Peer Steinbrück der Kanzlerkandidat der SPD wurde zum Bonner Knällchenkönig ernannt. Gut gelaunt nahm er im Alten Rathaus die Auszeichnung entgegen. Der Hamburger erhielt damit eine typisch rheinische Auszeichnung.

06.12.2012
    Peer Steinbrück wird bereits erwartet. Kameramänner und Fotografen haben ihre Objektive auf die herrschaftliche Eingangstür gerichtet, die Journalisten halten ihre Mikrofone in der Hand. Für den künftigen SPD-Kanzlerkandidaten ist solch ein Empfang nicht immer Grund zur Freude, zumal er an diesem Abend nach Bonn gekommen ist, um mal wieder eine Rede zu halten. Viele kritische Fragen zu seinen rhetorischen Ambitionen musste er sich in den vergangenen Wochen gefallen lassen. Doch an diesem Abend, im Foyer des Alten Rathaus’, zeigt Steinbrück sich gut gelaunt, er beugt sich nach vorne, um dem Mikrofon noch ein bisschen näher zu kommen, geht dabei leicht in die Knie.

    "Hallo, wir sind die Kinderreporter und wollen rauskriegen, wie das so ist, Bundeskanzler zu werden."
    "Na, das ist eine anstrengende Sache, und es gibt viele journalistische Kollegen von dir, die haben ganz unangenehme Fragen, und die drehen jede Tasche von mir um, und manchmal ziehen die mich auch an der Wand lang."

    Die Kinder schauen ein wenig irritiert. Ihre Gesichter verraten: Keine Ahnung, wie man jemanden an der Wand lang zieht. Steinbrück dagegen weiß, wovon er spricht, erlebt das gerade in diesen Tagen wieder. Erst gestern musste er eine Dinner Speech absagen – ausgerechnet bei einer Schweizer Privatbank, die im Verdacht steht, zum Steuerbetrug angestiftet zu haben. Und das alles in einer Woche, an deren Ende er zum Kanzlerkandidaten der SPD gewählt werden soll. Pleiten, Pech und Peer – das sind die Wortspiele, an denen die politische Konkurrenz ihre Freude hat.

    "Finden Sie das blöd, dass über Sie gespottet wird und Witze gemacht wird und so was?"
    "Ne, das finde ich nicht, denn manchmal spotte ich auch. Und ich find', dass Humor auch dazu dient, jemanden mal durch den Kakao zu ziehen. Das, was ich nicht so gut finde, ist, dass ich den Kakao, durch den ich gezogen werden, anschließend auch noch trinken soll. Das macht mir keinen Spaß."
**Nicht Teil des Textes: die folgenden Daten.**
(** The same table without the column [client]. *)
Definition no_client_df : DataFrame := {|
  columns := ["id"; "act_number"; "act_date"; "contract_number"; "object_address";
              "contractor"; "work_name"; "quantity"; "unit"; "unit_price"; "total"];
  rows := [[VInt 2; VInt 8; VStr "2024-01-16"; VStr "C-13"; VStr "2 Main St";
            VStr "Builders"; VStr "Seal"; VInt 1; VStr "pc"; VInt 5; VInt 5];
           [VInt 1; VInt 7; VStr "2024-01-15"; VStr "C-12"; VStr "1 Main St";
            VStr "Builders"; VStr "Paint wall"; VInt 2; VStr "m2"; VInt 10; VInt 20]]
|}.

(** An empty cell in the [id] column: the column is a float column and the
    cell reads as NaN. *)
Definition empty_id_df : DataFrame := {|
  columns := act_columns;
  rows := [act_cells (VFloat (float_of_Z 1)) "Paint wall" 2 "m2" (VInt 10) (VInt 20);
           act_cells (VFloat nan) "Seal" 1 "pc" (VInt 5) (VInt 5)]
|}.

Definition certificates_df : DataFrame := {|
  columns := ["id"; "student_name"; "course_name"; "cert_date"];
  rows := [[VInt 1; VStr "Ada"; VStr "Logic"; VStr "2024-02-01"];
           [VInt 2; VStr "Alan"; VStr "Computing"; VStr "2024-02-02"]]
|}.

Definition act_html : Path := {| name := "act.html"; stem := "act" |}.
Definition certificate_html : Path := {| name := "certificate.html"; stem := "certificate" |}.
Definition invoice_html : Path := {| name := "invoice.html"; stem := "invoice" |}.
Definition data_csv : Path := {| name := "data.csv"; stem := "data" |}.

Definition act_template : string :=
  "<h1>Act $act_number of ${act_date}</h1><table>$positions_rows</table><b>$total_amount $$</b> $stamp".

(** An environment in which WeasyPrint is installed and writes its output. *)
Definition weasy_env (template : Path) (data_df : DataFrame) : Environment := {|
  USE_WEASYPRINT := true;
  USE_XHTML2PDF := false;
  write_pdf := fun html _ => WeasyWritten ("%PDF " +:+ html);
  open_wb := fun _ => true;
  CreatePDF := fun html => PisaReturned ("%PDF " +:+ html) 0;
  glob_csv := [data_csv];
  glob_html := [template];
  read_csv := fun _ => Some data_df;
  read_text := fun _ => Some act_template;
  start_viewer := fun _ => true
|}.

(** An environment with xhtml2pdf only, which reports an error on the
    documents that mention [Seal] and writes the others. *)
Definition mentions_seal (html : string) : bool :=
  match index 0 "Seal" html with Some _ => true | None => false end.

Definition pisa_env (template : Path) (data_df : DataFrame) : Environment := {|
  USE_WEASYPRINT := false;
  USE_XHTML2PDF := true;
  write_pdf := fun html _ => WeasyWritten ("%PDF " +:+ html);
  open_wb := fun _ => true;
  CreatePDF := fun html =>
    if mentions_seal html then PisaReturned "%PDF" 1
    else PisaReturned ("%PDF " +:+ html) 0;
  glob_csv := [data_csv];
  glob_html := [template];
  read_csv := fun _ => Some data_df;
  read_text := fun _ => Some act_template;
  start_viewer := fun _ => true
|}.

(** A first run: no directory, no file, and the keys typed. *)
Definition start (keys : list key_event) : world :=
  {| files := ∅; dirs := []; console := []; keyboard := keys |}.

End Examples.


(** ** Further vocabulary *)

(** What [get_choice] prints for a line it does not accept. *)
Definition rejection {py : PyBuiltins} (max_value : Z) (k : key_event) : message :=
  match k with
  | Line choice =>
      match int_of_str choice with
      | Some _ => MsgOutOfRange max_value
      | None => MsgNotANumber
      end
  | CtrlC => MsgCancelled
  end.

(** A directory made if it is not there; the message of its creation. *)
Definition with_directory (directory : string) (w : world) : world :=
  if existsb (String.eqb directory) (dirs w) then w
  else say [MsgDirCreated directory] (set_dirs (fun d => d ++ [directory]) w).

(** The world when [main] reaches its first step. *)
Definition prepared (w : world) : world :=
  say [MsgStart]
    (with_directory OUTPUT_DIR (with_directory TEMPLATES_DIR (with_directory DATA_DIR w))).

(** Text without a dollar sign. *)
Definition plain (s : string) : bool :=
  forallb (fun c => negb (Ascii.eqb c "$")) (list_ascii_of_string s).

(** A name that the pattern of [Template] takes as an identifier. *)
Definition is_identifier (name : string) : bool :=
  match list_ascii_of_string name with
  | c :: l => is_id_start c && forallb is_id_char l
  | [] => false
  end.

Definition is_text (v : value) : bool :=
  match v with VStr _ => true | _ => false end.

Definition is_float (v : value) : bool :=
  match v with VFloat _ => true | _ => false end.

(** The [id] of a row of the table. *)
Definition row_id (df : DataFrame) (cells : list value) : value :=
  default (VFloat nan) (assoc "id" (zip_row (columns df) cells)).

(** The keywords of the substitution of an act; those of a certificate are
    [certificate_fields]. *)
Definition act_keywords : list string :=
  header_fields ++ ["positions_rows"; "total_amount"].

(** A token that a render with the keywords [keywords] has to leave as it
    stands in the template: a character outside every match, a lone dollar
    sign, or a placeholder whose name is no keyword. *)
Definition kept (keywords : list string) (t : token) : bool :=
  match t with
  | TNamed n | TBraced n => negb (existsb (String.eqb n) keywords)
  | TLit _ | TInvalid => true
  | TEscaped => false
  end.

(** [html] is made of one piece for each token of the template, in the order
    of the template, and the piece of a token that is kept is the text of the
    token. *)
Definition verbatim (keywords : list string) (template_html html : string) : Prop :=
  exists pieces : list string,
    html = join pieces /\
    Forall2 (fun t piece => kept keywords t = true -> piece = token_text t)
      (tokenize template_html) pieces.

Section RunVocabulary.
Context {py : PyBuiltins} {env : Environment}.

(** A run from [w] that comes to the choice of the identifiers in the world
    [w3], with the batch mode chosen: a template is chosen and read, a data
    file is chosen and read, and the mode 2 is chosen. *)
Definition reaches_batch (w : world) (selected_template : Path) (template_html : string)
    (selected_csv : Path) (data_df : DataFrame) (w3 : world) : Prop :=
  exists (template_choice csv_choice : Z) (w1 w2 : world),
    get_choice (Z.of_nat (length glob_html))
      (say [MsgMenuHeader "templates"; MsgMenu (map name glob_html)] (prepared w))
    = (Ok template_choice, w1) /\
    item glob_html template_choice = Ok selected_template /\
    read_text selected_template = Some template_html /\
    get_choice (Z.of_nat (length glob_csv))
      (say [MsgLoadingTemplate (name selected_template); MsgMenuHeader "data files";
            MsgMenu (map name glob_csv)] w1)
    = (Ok csv_choice, w2) /\
    item glob_csv csv_choice = Ok selected_csv /\
    read_csv selected_csv = Some data_df /\
    get_choice 2
      (say [MsgLoadingData (name selected_csv); MsgMenuHeader "mode";
            MsgMenu ["one PDF for one ID"; "a PDF for every ID"]] w2)
    = (Ok 2, w3).

End RunVocabulary.

(** ** The imports at the top of the script

    An import succeeds, or raises [ImportError], or raises something else.
    The script catches [ImportError] and [OSError] of the first import, and
    [ImportError] of the second one, which is tried only after the first has
    failed. *)
Inductive import_outcome : Type :=
  | Imported
  | ImportError
  | ImportFailed (e : exn).

Inductive import_message : Type :=
  | MsgWeasyUnavailable
  | MsgSearching
  | MsgUsingXhtml2pdf
  | MsgNoAlternative
  | MsgInstallHint.

(** The second import, inside the handler of the first. *)
Definition load_xhtml2pdf (xhtml2pdf : import_outcome)
  : list import_message * result (bool * bool) :=
  match xhtml2pdf with
  | Imported =>
      ([MsgWeasyUnavailable; MsgSearching; MsgUsingXhtml2pdf], Ok (false, true))
  | ImportError =>
      ([MsgWeasyUnavailable; MsgSearching; MsgNoAlternative; MsgInstallHint],
       Raise (SystemExit 1))
  | ImportFailed e => ([MsgWeasyUnavailable; MsgSearching], Raise e)
  end.

(** The imports: what is printed, and the flags
    [(USE_WEASYPRINT, USE_XHTML2PDF)] or the exception that ends the script
    there. *)
Definition load_backends (weasyprint xhtml2pdf : import_outcome)
  : list import_message * result (bool * bool) :=
  match weasyprint with
  | Imported => ([], Ok (true, false))
  | ImportError | ImportFailed OSError => load_xhtml2pdf xhtml2pdf
  | ImportFailed e => ([], Raise e)
  end.

(** ** Further example data *)

Module MoreExamples.
Import AsciiBuiltins Examples.

(** Certificates with a second row for the student 1. *)
Definition repeated_certificates_df : DataFrame := {|
  columns := ["id"; "student_name"; "course_name"; "cert_date"];
  rows := [[VInt 2; VStr "Alan"; VStr "Computing"; VStr "2024-02-02"];
           [VInt 1; VStr "Ada"; VStr "Logic"; VStr "2024-02-01"];
           [VInt 1; VStr "Ada"; VStr "Engines"; VStr "2024-03-01"]]
|}.

(** Identifiers that are text, and an empty cell among them, which reads as
    NaN. *)
Definition text_id_df : DataFrame := {|
  columns := ["id"; "student_name"; "course_name"; "cert_date"];
  rows := [[VStr "A-1"; VStr "Ada"; VStr "Logic"; VStr "2024-02-01"];
           [VFloat nan; VStr "Alan"; VStr "Computing"; VStr "2024-02-02"]]
|}.

(** No template in the templates directory. *)
Definition empty_folder_env : Environment := {|
  USE_WEASYPRINT := true;
  USE_XHTML2PDF := false;
  write_pdf := fun html _ => WeasyWritten ("%PDF " +:+ html);
  open_wb := fun _ => true;
  CreatePDF := fun html => PisaReturned ("%PDF " +:+ html) 0;
  glob_csv := [data_csv];
  glob_html := [];
  read_csv := fun _ => Some two_acts_df;
  read_text := fun _ => Some act_template;
  start_viewer := fun _ => true
|}.

(** Two templates, none of which can be read. *)
Definition unreadable_env : Environment := {|
  USE_WEASYPRINT := true;
  USE_XHTML2PDF := false;
  write_pdf := fun html _ => WeasyWritten ("%PDF " +:+ html);
  open_wb := fun _ => true;
  CreatePDF := fun html => PisaReturned ("%PDF " +:+ html) 0;
  glob_csv := [data_csv];
  glob_html := [act_html; certificate_html];
  read_csv := fun _ => Some two_acts_df;
  read_text := fun _ => None;
  start_viewer := fun _ => true
|}.

End MoreExamples.

(** * Proofs *)

(** ** Strings and results *)

Lemma append_cons (x : ascii) (a b : string) : String x a +:+ b = String x (a +:+ b).
Proof. reflexivity. Qed.

Lemma append_assoc (a b c : string) : (a +:+ b) +:+ c = a +:+ (b +:+ c).
Proof.
  induction a as [|x a IH]; [reflexivity|].
  rewrite !append_cons. f_equal. exact IH.
Qed.

Lemma append_empty_r (a : string) : a +:+ "" = a.
Proof.
  induction a as [|x a IH]; [reflexivity|].
  rewrite append_cons. f_equal. exact IH.
Qed.

Lemma join_app (l k : list string) : join (l ++ k) = join l +:+ join k.
Proof.
  induction l as [|x l IH]; simpl; [done|].
  by rewrite IH, append_assoc.
Qed.

Lemma bind_Ok {A B} (a : A) (f : A -> result B) : (Ok a ≫= f) = f a.
Proof. reflexivity. Qed.

Lemma bind_Raise {A B} (e : exn) (f : A -> result B) : (Raise e ≫= f) = Raise e.
Proof. reflexivity. Qed.

(** ** Rows *)

Lemma assoc_zip_row (cols : list string) (cells : list value) (f : string) :
  existsb (String.eqb f) cols = true -> is_Some (assoc f (zip_row cols cells)).
Proof.
  revert cells; induction cols as [|c cols IH]; intros cells; simpl; [done|].
  rewrite (String.eqb_sym c f).
  destruct (String.eqb f c); simpl; [eauto | apply IH].
Qed.

Lemma assoc_zip_row_None (cols : list string) (cells : list value) (f : string) :
  existsb (String.eqb f) cols = false -> assoc f (zip_row cols cells) = None.
Proof.
  revert cells; induction cols as [|c cols IH]; intros cells; simpl; [done|].
  rewrite (String.eqb_sym c f).
  destruct (String.eqb f c); simpl; [done | apply IH].
Qed.

Lemma getattr_field (r : Row) (f : string) :
  is_Some (assoc f r) -> getattr r f = Ok (field r f).
Proof. intros [v Hv]. unfold getattr, field. by rewrite Hv. Qed.

Lemma getattr_missing (r : Row) (f : string) :
  assoc f r = None -> getattr r f = Raise (AttributeError f).
Proof. intros Hv. unfold getattr. by rewrite Hv. Qed.

Lemma itertuples_have (df : DataFrame) (fields : list string) :
  has_columns df fields = true -> Forall (row_has fields) (itertuples df).
Proof.
  intros Hc. unfold itertuples. apply Forall_fmap, Forall_forall.
  intros cells _. unfold row_has. apply Forall_forall. intros f Hf.
  apply assoc_zip_row.
  unfold has_columns in Hc. rewrite forallb_forall in Hc.
  apply Hc. by apply list_elem_of_In.
Qed.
    Durch den Kakao gezogen werden – das ist den Kinderreportern vom WDR offenbar auch noch nicht passiert. Wieder Fragezeichen in den jungen Gesichtern. Erst der Kakao und dann auch noch die Sache mit Kartoffel, die irgendwie was damit zu tun hat, dass Peer Steinbrück heute Abend hier ist.

    "Ich glaub, der kriegt irgendwie so einen Preis für … irgendwas mit Kartoffeln, ich weiß nicht mehr so genau, irgendwas mit Kartoffeln, Kartoffelkuchen denke ich."

    Richtig ist: Peer Steinbrück soll an diesem Abend Knällchenkönig werden. In den Räumen des Alten Rathauses duftet es nach Fett und Zwiebeln. Der Koch verrät mehr:

    "Das Knällchen hat ja verschiedene Namen, das heißt ja Puttes, das heißt Knülles und ist einfach eine Kartoffelmasse, die im Bräter gebacken wird, mit entsprechend Zwiebel drin, ob man mag oder nicht, auf jeden Fall Mettwurst und ist eine ziemlich fettige Angelegenheit, aber sehr, sehr lecker."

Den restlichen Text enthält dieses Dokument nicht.